(Stored items)
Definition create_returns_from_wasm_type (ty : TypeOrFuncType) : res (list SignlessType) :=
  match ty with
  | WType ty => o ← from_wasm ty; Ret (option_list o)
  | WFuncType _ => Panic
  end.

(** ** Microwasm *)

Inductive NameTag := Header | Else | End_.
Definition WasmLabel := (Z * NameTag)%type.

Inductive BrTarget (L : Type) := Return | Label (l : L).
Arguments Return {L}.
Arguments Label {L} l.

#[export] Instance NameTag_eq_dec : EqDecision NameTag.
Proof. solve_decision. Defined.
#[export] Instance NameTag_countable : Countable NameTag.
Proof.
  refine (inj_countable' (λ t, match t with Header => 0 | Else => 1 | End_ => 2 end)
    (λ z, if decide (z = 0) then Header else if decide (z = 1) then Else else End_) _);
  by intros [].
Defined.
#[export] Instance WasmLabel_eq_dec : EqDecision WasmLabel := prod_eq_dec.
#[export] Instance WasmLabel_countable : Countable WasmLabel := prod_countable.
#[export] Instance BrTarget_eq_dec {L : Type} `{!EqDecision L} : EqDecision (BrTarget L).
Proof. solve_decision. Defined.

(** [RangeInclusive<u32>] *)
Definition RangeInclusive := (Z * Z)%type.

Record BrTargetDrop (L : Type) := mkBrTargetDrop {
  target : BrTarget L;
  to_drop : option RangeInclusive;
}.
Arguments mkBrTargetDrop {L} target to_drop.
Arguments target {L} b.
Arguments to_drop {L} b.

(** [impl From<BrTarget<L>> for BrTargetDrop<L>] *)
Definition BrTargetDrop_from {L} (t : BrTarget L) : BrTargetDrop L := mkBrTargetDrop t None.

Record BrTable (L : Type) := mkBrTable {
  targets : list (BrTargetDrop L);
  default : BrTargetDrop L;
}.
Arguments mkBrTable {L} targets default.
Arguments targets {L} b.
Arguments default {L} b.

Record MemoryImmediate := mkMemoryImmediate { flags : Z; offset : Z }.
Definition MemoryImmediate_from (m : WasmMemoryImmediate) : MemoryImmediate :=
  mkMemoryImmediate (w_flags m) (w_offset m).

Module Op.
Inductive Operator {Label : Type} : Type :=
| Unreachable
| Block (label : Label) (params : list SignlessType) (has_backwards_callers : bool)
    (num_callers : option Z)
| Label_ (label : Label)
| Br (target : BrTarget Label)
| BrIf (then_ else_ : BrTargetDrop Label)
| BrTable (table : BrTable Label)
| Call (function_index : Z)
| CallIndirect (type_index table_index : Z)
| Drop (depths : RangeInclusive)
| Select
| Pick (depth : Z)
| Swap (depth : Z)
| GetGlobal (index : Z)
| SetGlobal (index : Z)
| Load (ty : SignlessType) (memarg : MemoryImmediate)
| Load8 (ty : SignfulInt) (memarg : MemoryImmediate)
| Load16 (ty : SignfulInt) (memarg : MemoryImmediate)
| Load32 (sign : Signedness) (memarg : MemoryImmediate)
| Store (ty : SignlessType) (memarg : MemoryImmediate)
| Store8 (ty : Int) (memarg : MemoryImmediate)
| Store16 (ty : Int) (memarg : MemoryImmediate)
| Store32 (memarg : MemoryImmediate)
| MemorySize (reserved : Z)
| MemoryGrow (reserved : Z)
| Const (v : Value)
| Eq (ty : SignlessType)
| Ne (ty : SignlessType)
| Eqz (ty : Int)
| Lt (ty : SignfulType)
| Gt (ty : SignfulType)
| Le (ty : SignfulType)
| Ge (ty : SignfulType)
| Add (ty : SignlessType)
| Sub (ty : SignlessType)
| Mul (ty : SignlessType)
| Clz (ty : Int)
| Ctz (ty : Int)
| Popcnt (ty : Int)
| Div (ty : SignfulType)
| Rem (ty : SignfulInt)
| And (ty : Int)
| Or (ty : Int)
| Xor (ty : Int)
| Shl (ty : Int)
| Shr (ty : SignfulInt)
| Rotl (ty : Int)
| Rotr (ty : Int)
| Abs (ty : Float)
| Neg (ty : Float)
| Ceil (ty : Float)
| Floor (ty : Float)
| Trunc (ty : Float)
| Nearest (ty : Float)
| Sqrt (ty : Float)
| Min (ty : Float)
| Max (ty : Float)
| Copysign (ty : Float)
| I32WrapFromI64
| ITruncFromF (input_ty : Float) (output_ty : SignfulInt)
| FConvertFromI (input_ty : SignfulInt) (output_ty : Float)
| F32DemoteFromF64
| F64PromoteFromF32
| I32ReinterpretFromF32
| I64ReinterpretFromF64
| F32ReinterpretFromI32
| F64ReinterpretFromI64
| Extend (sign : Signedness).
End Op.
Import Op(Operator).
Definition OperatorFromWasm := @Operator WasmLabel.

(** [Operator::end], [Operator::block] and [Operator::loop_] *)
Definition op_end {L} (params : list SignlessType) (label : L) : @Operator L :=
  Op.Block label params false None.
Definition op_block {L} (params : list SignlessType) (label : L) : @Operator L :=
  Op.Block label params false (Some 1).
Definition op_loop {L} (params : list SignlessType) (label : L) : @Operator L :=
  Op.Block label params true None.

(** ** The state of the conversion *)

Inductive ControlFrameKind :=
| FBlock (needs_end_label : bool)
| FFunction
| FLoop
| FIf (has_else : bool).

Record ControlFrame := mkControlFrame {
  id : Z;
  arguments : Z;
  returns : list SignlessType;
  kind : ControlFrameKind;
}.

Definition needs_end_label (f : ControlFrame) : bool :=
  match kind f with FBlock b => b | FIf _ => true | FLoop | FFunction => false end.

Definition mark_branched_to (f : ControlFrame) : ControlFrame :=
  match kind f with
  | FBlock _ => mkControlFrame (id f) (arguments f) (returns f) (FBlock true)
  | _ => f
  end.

Work item
Return the lines above that include the string "FBlock".

Answer section
| FBlock (needs_end_label : bool)
  match kind f with FBlock b => b | FIf _ => true | FLoop | FFunction => false end.
  | FBlock _ => mkControlFrame (id f) (arguments f) (returns f) (FBlock true)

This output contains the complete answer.